Ariel Castro, charged with rape and kidnapping, remained jailed Friday under a suicide watch on $8 million bond while prosecutors weighed more charges, including some that might carry the death penalty. Public defender Kathleen Demetz, who said she is acting as Castro's adviser while he awaits a full-time attorney, said Friday she can't speak to his guilt or innocence and said only that she advised him not to talk to reporters.

But those who know the 52-year-old Castro are speaking up, saying he was often angry, paranoid and prone to violent outbursts against the now-dead mother of his adult children. He frequently beat her, played bizarre psychological games and locked her indoors, they said.

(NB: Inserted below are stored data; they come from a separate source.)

(** X3: on a sound table [OnP2pDeviceFound] completes for every address and
    name, and afterwards the address is a key that maps to a peer carrying
    that address and that name; the same event once more, whatever its
    config methods, is then a no-op: same state, empty log. *)
Theorem OnP2pDeviceFound_twice (address name config_methods_str : string) (s : Manager) :
  table_sound s →
  ∃ l s1 log1,
    OnP2pDeviceFound address name config_methods_str s = Done () s1 log1 ∧
    available_devices_ s1 !! address = Some (Some l) ∧
    Address (peer_at s1 l) = address ∧
    Name (peer_at s1 l) = name ∧
    ∀ again, OnP2pDeviceFound address name again s1 = Done () s1 [].
Proof.
  intros Hs. pose proof (table_sound_well_formed _ Hs) as Hwf.
  assert (Hfirst : ∃ l s1 log1 d,
    OnP2pDeviceFound address name config_methods_str s = Done () s1 log1 ∧
    available_devices_ s1 !! address = Some (Some l) ∧
    heap s1 !! l = Some d ∧ Address d = address ∧ Name d = name).
  { destruct (available_devices_ s !! address) as [peer|] eqn:Hpeer.
    - destruct (Hs _ _ Hpeer) as (l & d & -> & Hl & Hd).
      exists l. do 3 eexists. split; [by apply OnP2pDeviceFound_known_result|].
      split; [exact Hpeer|]. split; [exact (lookup_insert_eq _ _ _)|]. split; reflexivity.
    - eexists. do 3 eexists.
      split; [by apply (OnP2pDeviceFound_new_result _ _ _ _ Hwf Hpeer)|].
      split; [exact (lookup_insert_eq _ _ _)|]. split; [exact (lookup_insert_eq _ _ _)|].
      split; reflexivity. }
  destruct Hfirst as (l & s1 & log1 & d & Hrun & Hl & Hd & Haddr & Hname).
  assert (Hs1 : table_sound s1) by (by eapply sound_OnP2pDeviceFound).
  assert (Hread : peer_at s1 l = d) by (unfold peer_at; by apply lookup_total_correct).
  exists l, s1, log1. rewrite Hread. repeat split; try done.
  intros again.
  rewrite (OnP2pDeviceFound_known_result _ _ _ _ l (table_sound_well_formed _ Hs1) Hl).
  rewrite Hread. f_equal.
  replace (with_Name name (with_Address address d)) with d
    by (destruct d; simpl in *; by subst).
  rewrite (insert_id _ _ _ Hd). by destruct s1.
Qed.
(** The body of the loop of [getStorageKeys] at [key = storage.key(index)]:
    the keys it pushes.  [key.startsWith] on [null] is a TypeError;
    with no namespace [key] is only given to [test], which reads
    [null] as text. *)
Definition visit (this : t) (key : option jsstring)
  : completion (list (option jsstring)) :=
  match namespace this with
  | Some ns =>
      match key with
      | None => Throw TypeError
      | Some k =>
          if startsWith k (ns ++ [slash])
          then Return [Some (substr k (List.length ns + 1))]
          else Return []
      end
  | None =>
      if negb (RegExp_test (ToString key)) then Return [key] else Return []
  end.

(** [for (let index = 0; index < this.storage.length; index++)], with
    [count] the turns that are left. *)
Fixpoint getStorageKeys_loop (this : t) (count : nat) (index : Z)
         (keys : list (option jsstring))
  : completion (list (option jsstring)) :=
  match count with
  | O => Return keys
  | Datatypes.S count' =>
      pushed <- visit this (Storage.key (storage this) index) ;;
      getStorageKeys_loop this count' (index + 1)%Z (keys ++ pushed)
  end.

Definition getStorageKeys (this : t) : completion (list (option jsstring)) :=
  getStorageKeys_loop this (Storage.length (storage this)) 0%Z [].

Definition length (this : t) : completion nat :=
  keys <- getStorageKeys this ;; Return (List.length keys).

Definition key (this : t) (index : Z) : completion element :=
  keys <- getStorageKeys this ;;
  Return
    (if (index <? 0)%Z then EUndefined
     else
       match nth_error keys (Z.to_nat index) with
       | Some (Some k) => EString k
       | Some None => ENull
       | None => EUndefined
       end).

Definition keys (this : t) : completion (list (option jsstring)) :=
  getStorageKeys this.

Definition has (this : t) (key : jsstring) : completion bool :=
  Return
    (match Storage.getItem (storage this) (keyWithNamespace this key) with
     | Some _ => true
     | None => false
     end).

Definition delete (this : t) (key : jsstring) : completion (bool * t) :=
  try_catch
    (Return (true,
             {| storage := Storage.removeItem (storage this)
                             (Some (keyWithNamespace this key));
                currentNamespace := currentNamespace this |}))
    (fun _ => Return (false, this)).
Lemma deleteOne_unique (f : Filter) (l : list SessionData) :
  unique_ids l -> unique_ids (deleteOne f l).
Proof.
  unfold unique_ids. induction l as [|x r IH]; simpl; intros U; auto.
  inversion U as [|? ? Hx Ur]; subst.
  destruct (matches f x); auto. simpl. constructor; auto.
  intros H. apply Hx. apply in_map_iff in H. destruct H as (e & E & He).
  apply in_map_iff. exists e; split; auto. apply (deleteOne_incl f r); auto.
Qed.

Lemma filter_unique (P : SessionData -> bool) (l : list SessionData) :
  unique_ids l -> unique_ids (filter P l).
Proof.
  unfold unique_ids. induction l as [|x r IH]; simpl; intros U; auto.
  inversion U as [|? ? Hx Ur]; subst.
  destruct (P x); auto. simpl. constructor; auto.
  intros H. apply Hx. apply in_map_iff in H. destruct H as (e & E & He).
  apply in_map_iff. exists e; split; auto. apply filter_In in He. tauto.
Qed.


(** ** The claims about single calls *)

Lemma get_result (w : World) (sid : string) :
  ready (this w) = true -> no_faults ->
  fst (run (get sid) w) =
  Returned (option_map data
    (findOne [expiresMs_gt (clock (ticks w)); sessionId_eq (getSid (this w) sid)]
             (docs (db w)))).
Proof.
  intros R F. destruct (run_get w sid R F) as (w' & E & _). rewrite E. reflexivity.
Qed.

Lemma set_result (w : World) (sid : string) (session : Payload) :
  ready (this w) = true -> no_faults ->
  fst (run (set sid session) w) = Returned tt /\
  after w 2
    (updateOne [sessionId_eq (getSid (this w) sid)]
       (mkSession (getSid (this w) sid) session
          (clock (ticks w) + p_ttlMs (config (this w)))%Z
          (clock (S (ticks w))))
       true (docs (db w)))
    (snd (run (set sid session) w)).
Proof.
  intros R F. destruct (run_set w sid session R F) as (w' & E & A).
  rewrite E. split; [reflexivity | exact A].
Qed.

Lemma assigned_client (t : This) : assigned t = true -> client t <> None.
Proof. unfold assigned. destruct (client t); [discriminate | discriminate]. Qed.

Lemma assigned_ready (t : This) : assigned t = true -> ready t = true.
Proof.
  intros A. unfold ready. pose proof (assigned_client t A).
  destruct (client t); [exact A | congruence].
Qed.

Lemma after_ready (w : World) (n : nat) (l : list SessionData) (w' : World) :
  after w n l w' -> ready (this w') = true.
Proof.
  intros (A & _). unfold ready. unfold assigned in *.
  destruct (client (this w')); [exact A | discriminate].
Qed.

Lemma live_gt (t : Z) (d : SessionData) :
  live t d = true <-> (expiresMs d > t)%Z.
Proof. unfold live. rewrite Z.gtb_ltb, Z.ltb_lt. lia. Qed.

Lemma live_le (t : Z) (d : SessionData) :
  live t d = false <-> (expiresMs d <= t)%Z.
Proof. unfold live. rewrite Z.gtb_ltb, Z.ltb_ge. lia. Qed.
(** [drawWaveform] maps a sample [b] to the row [height / 2 + (b - 128) /
    128 * height] of a canvas of positive height, clamped to the canvas:
    samples up to 64 are drawn on the top row 0, samples from 192 on the
    bottom row [height], the others unclamped, and every row lies in
    [[0, height]]. *)
Theorem waveform_row_clamped (h b : R) :
  0 < h ->
  (b <= 64 -> waveformY h b = 0) /\
  (192 <= b -> waveformY h b = h) /\
  (64 <= b <= 192 -> waveformY h b = h / 2 + (b - 128) / 128 * h) /\
  0 <= waveformY h b <= h.
Proof.
  intros Hh. unfold waveformY, jsMin, jsMax. js_R.
  replace (h / 2 + (b - 128) / 128 * h / 2 * 2) with (h / 2 + (b - 128) / 128 * h) by field.
  destruct (Rleb h (h / 2 + (b - 128) / 128 * h)) eqn:E1;
    [apply Rleb_true in E1 | apply Rleb_false in E1]; case_Rleb;
    repeat split; intros; try lra; nra.
Qed.

End LabelAndDrawing.

Module Interpolation.
Import OnReals.
Local Open Scope R_scope.

Lemma vowels_formants_range (nm : string) (d : @VowelData R) :
  In (nm, d) VOWELS ->
  exists f1 f2 f3, formants d = [f1; f2; f3] /\
    270 <= f1 <= 860 /\ 840 <= f2 <= 2290 /\ 1690 <= f3 <= 3010.
Proof.
  intros Hin. simpl in Hin.
  repeat (destruct Hin as [Hin | Hin];
          [injection Hin as _ <-; do 3 eexists; split; [reflexivity|]; js_R; lra|]).
  contradiction.
Qed.

Lemma blend3_range (lo hi f1 f2 f3 w1 w2 w3 : R) :
  lo <= f1 <= hi -> lo <= f2 <= hi -> lo <= f3 <= hi -> 0 < w1 -> 0 < w2 -> 0 < w3 ->
  lo <= 0 + f1 * (w1 / (0 + w1 + w2 + w3)) + f2 * (w2 / (0 + w1 + w2 + w3))
          + f3 * (w3 / (0 + w1 + w2 + w3)) <= hi.
Proof.
  intros H1 H2 H3 W1 W2 W3.
  set (W := 0 + w1 + w2 + w3).
  assert (HW : 0 < W) by (unfold W; lra).
  assert (A1 : 0 < w1 / W) by (apply Rdiv_lt_0_compat; lra).
  assert (A2 : 0 < w2 / W) by (apply Rdiv_lt_0_compat; lra).
  assert (A3 : 0 < w3 / W) by (apply Rdiv_lt_0_compat; lra).
  assert (S : w1 / W + w2 / W + w3 / W = 1) by (unfold W; field; lra).
  set (a1 := w1 / W) in *. set (a2 := w2 / W) in *. set (a3 := w3 / W) in *.
  split; nra.
Qed.

(** [interpolateFormants] blends its three nearest anchors with positive
    weights that sum to 1: at every point of the plane each of its three
    formants stays within the range that formant has over the 11 anchors
    (F1 in [[270, 860]], F2 in [[840, 2290]], F3 in [[1690, 3010]]). *)
Theorem interpolate_within_anchor_range (x y : R) :
  Forall (fun w => 0 < w) (normalizedWeightsOf (weightsOf (nearestOf x y))) /\
  totalWeightOf (normalizedWeightsOf (weightsOf (nearestOf x y))) = 1 /\
  exists f1 f2 f3, interpolateFormants x y = [f1; f2; f3] /\
    270 <= f1 <= 860 /\ 840 <= f2 <= 2290 /\ 1690 <= f3 <= 3010.
Proof.
  destruct (nearestOf_shape x y) as (a & b & c & Hn & Ha & Hb & Hc).
  pose proof (weight_pos x y a Ha) as Wa.
  pose proof (weight_pos x y b Hb) as Wb.
  pose proof (weight_pos x y c Hc) as Wc.
  apply in_distances in Ha as [Ha _], Hb as [Hb _], Hc as [Hc _].
  destruct (vowels_formants_range _ _ Ha) as (a1 & a2 & a3 & Fa & Ra1 & Ra2 & Ra3).
  destruct (vowels_formants_range _ _ Hb) as (b1 & b2 & b3 & Fb & Rb1 & Rb2 & Rb3).
  destruct (vowels_formants_range _ _ Hc) as (c1 & c2 & c3 & Fc & Rc1 & Rc2 & Rc3).
  unfold interpolateFormants. rewrite Hn.
  unfold blend, normalizedWeightsOf, totalWeightOf, weightsOf.
  cbn [map seq fold_left nth].
  rewrite Fa, Fb, Fc. clear Hn Ha Hb Hc Fa Fb Fc. js_R.
  set (wa := 1 / (dist a + 1 / 100)) in *.
  set (wb := 1 / (dist b + 1 / 100)) in *.
  set (wc := 1 / (dist c + 1 / 100)) in *.
  split; [|split].
  - repeat constructor; apply Rdiv_lt_0_compat; lra.
  - field. lra.
  - do 3 eexists. split; [reflexivity|].
    split; [|split]; apply blend3_range; lra.
Qed.

End Interpolation.

(** * Instances of the further properties at concrete inputs *)

Module ExtraWitnesses.
Import OnReals UIOnReals UITheorems.
Local Open Scope R_scope.

Ltac valid_events :=
  cbn; unfold inRange, positiveGeometry, chartGeometry, num, lit; cbn;
  repeat first [rewrite (proj2 (Rleb_true _ _)) by lra
               |rewrite (proj2 (Rltb_true _ _)) by lra];
  reflexivity.

(** The core after [start()], on binary64. *)
Lemma core_graph_follows_controls_witness :
  isRunning (runCore (@initCore float _) [CallStart]) = true /\
  exists g, graph (runCore initCore [CallStart]) = Some g /\
            filterParams g = recompute (runCore initCore [CallStart]) /\
            masterGainValue g = volume (runCore initCore [CallStart]).
Proof.
  split; [reflexivity|].
  apply (core_graph_follows_controls [CallStart]). reflexivity.
Defined.

(** A restart after a move to (0.2, 0.8) and a volume change, on binary64. *)
Lemma core_restart_resumes_witness :
  let ms := [CallStart; CallSetVowelPosition (lit 2 1) (lit 8 1); CallSetVolume (num 10)] in
  isRunning (runCore (@initCore float _) ms) = true /\
  exists g, graph (runCore initCore ms) = Some g /\
    graph (start (stop (runCore initCore ms))) =
      Some (mkAudioGraph (num 120) (filterParams g) (masterGainValue g)) /\
    isRunning (start (stop (runCore initCore ms))) = true /\
    (vowelX (start (stop (runCore initCore ms))),
     vowelY (start (stop (runCore initCore ms))),
     genderFactor (start (stop (runCore initCore ms))),
     qualityFactor (start (stop (runCore initCore ms))),
     volume (start (stop (runCore initCore ms)))) =
    (vowelX (runCore initCore ms), vowelY (runCore initCore ms),
     genderFactor (runCore initCore ms), qualityFactor (runCore initCore ms),
     volume (runCore initCore ms)).
Proof.
  intros ms. split; [reflexivity|].
  apply (core_restart_resumes ms). reflexivity.
Defined.

(** A drag from (160, 120) over (40, 70) released by leaving the canvas. *)
Lemma drag_ends_like_click_witness :
  runVowelUI (@initVowelUI R _)
    (CanvasMouseDown chartGeometry 160 120
       :: map moveEvent [(chartGeometry, 40, 70)] ++
       CanvasMouseLeave :: map moveEvent [(chartGeometry, 200, 200)]) =
  vowelStep initVowelUI (clickEvent (chartGeometry, 40, 70)).
Proof.
  exact (drag_ends_like_click initVowelUI (chartGeometry, 160, 120)
           [(chartGeometry, 40, 70)] [(chartGeometry, 200, 200)] CanvasMouseLeave
           eq_refl (or_intror eq_refl)).
Defined.

(** Pitch slider at 200 before the first start: the oscillator starts at 120. *)
Lemma toggle_start_ignores_pitch_slider_witness :
  let u := vowelStep (@initVowelUI R _) (PitchChange 200) in
  uiPitch u = 200 /\
  graph (synth (vowelStep u ToggleAudio)) =
    Some (mkAudioGraph (num 120) (recompute (synth u)) (uiVolume u / num 2)).
Proof.
  intros u. split; [reflexivity|].
  exact (proj1 (proj2 (proj2 (toggle_start_ignores_pitch_slider u eq_refl)))).
Defined.

(** The sawtooth component on binary64, after a pitch change and a start. *)
Lemma saw_ui_in_sync_witness :
  let u := runSawUI (@initSawUI float _) [SawPitchChange (num 200); SawToggleAudio] in
  sawIsRunning (sawSynth u) = true /\
  sawGraph (sawSynth u) = Some (mkSawGraph (sawUiPitch u) (sawUiVolume u / num 100)%js).
Proof.
  intros u.
  destruct (@saw_ui_in_sync float JSNum_float [SawPitchChange (num 200); SawToggleAudio]
              ltac:(vm_compute; reflexivity)) as (_ & _ & _ & Hg).
  split; [reflexivity|]. apply Hg. reflexivity.
Defined.

(** The session [sampleEvents]. *)
Lemma vowel_ui_state_consistent_witness :
  let u := runVowelUI (@initVowelUI R _) sampleEvents in
  genderFactor (synth u) = uiGender u / 100 /\ volume (synth u) = uiVolume u / 2.
Proof.
  intros u.
  destruct (vowel_ui_state_consistent sampleEvents ltac:(valid_events))
    as (_ & _ & _ & _ & _ & _ & _ & Hg & _ & _ & _ & Hv & _).
  split; [exact Hg | exact Hv].
Defined.

(** The same session, running at its end. *)
Lemma vowel_ui_filters_positive_witness :
  exists g, graph (synth (runVowelUI (@initVowelUI R _) sampleEvents)) = Some g /\
    Forall (fun '(f, Q) => 0 < f /\ 0 < Q) (filterParams g).
Proof.
  destruct (vowel_ui_filters_positive sampleEvents ltac:(valid_events) eq_refl)
    as (g & Hg & _ & _ & Hp).
  exists g. split; [exact Hg | exact Hp].
Defined.

(** The chart point (0.3, 0.7) on a 600 x 400 canvas shown at 300 x 200. *)
Lemma click_at_drawn_point_witness :
  vowelX (synth (vowelStep (@initVowelUI R _)
    (CanvasClick chartGeometry
       (rectLeft chartGeometry + fst (chartPoint chartGeometry (3 / 10) (7 / 10))
                                 * rectWidth chartGeometry / canvasWidth chartGeometry)
       (rectTop chartGeometry + snd (chartPoint chartGeometry (3 / 10) (7 / 10))
                                * rectHeight chartGeometry / canvasHeight chartGeometry))))
  = 3 / 10.
Proof.
  exact (proj1 (click_at_drawn_point chartGeometry (3 / 10) (7 / 10) initVowelUI
                  ltac:(cbn; lra) ltac:(lra))).
Defined.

The stories, repeated in separate interviews with The Associated Press by members of Castro's extended family, have surprised people who knew him as a musician who played bass in several bands around Cleveland the last two decades.

Miguel Quinones, manager of a group Castro played with twice as a backup bass player about five years ago, said he had nothing bad to say about Castro based on his own experiences.

But in the interviews, some of Castro's ex-relatives said he frequently flashed his compulsions for secrecy and terrifying rage that often led him to beat his common-law wife, Grimilda Figueroa.

Figueroa left Castro years ago and died in 2012 after a long illness. Their early years together were happy, but something inside Castro snapped after the birth of their first child, they said.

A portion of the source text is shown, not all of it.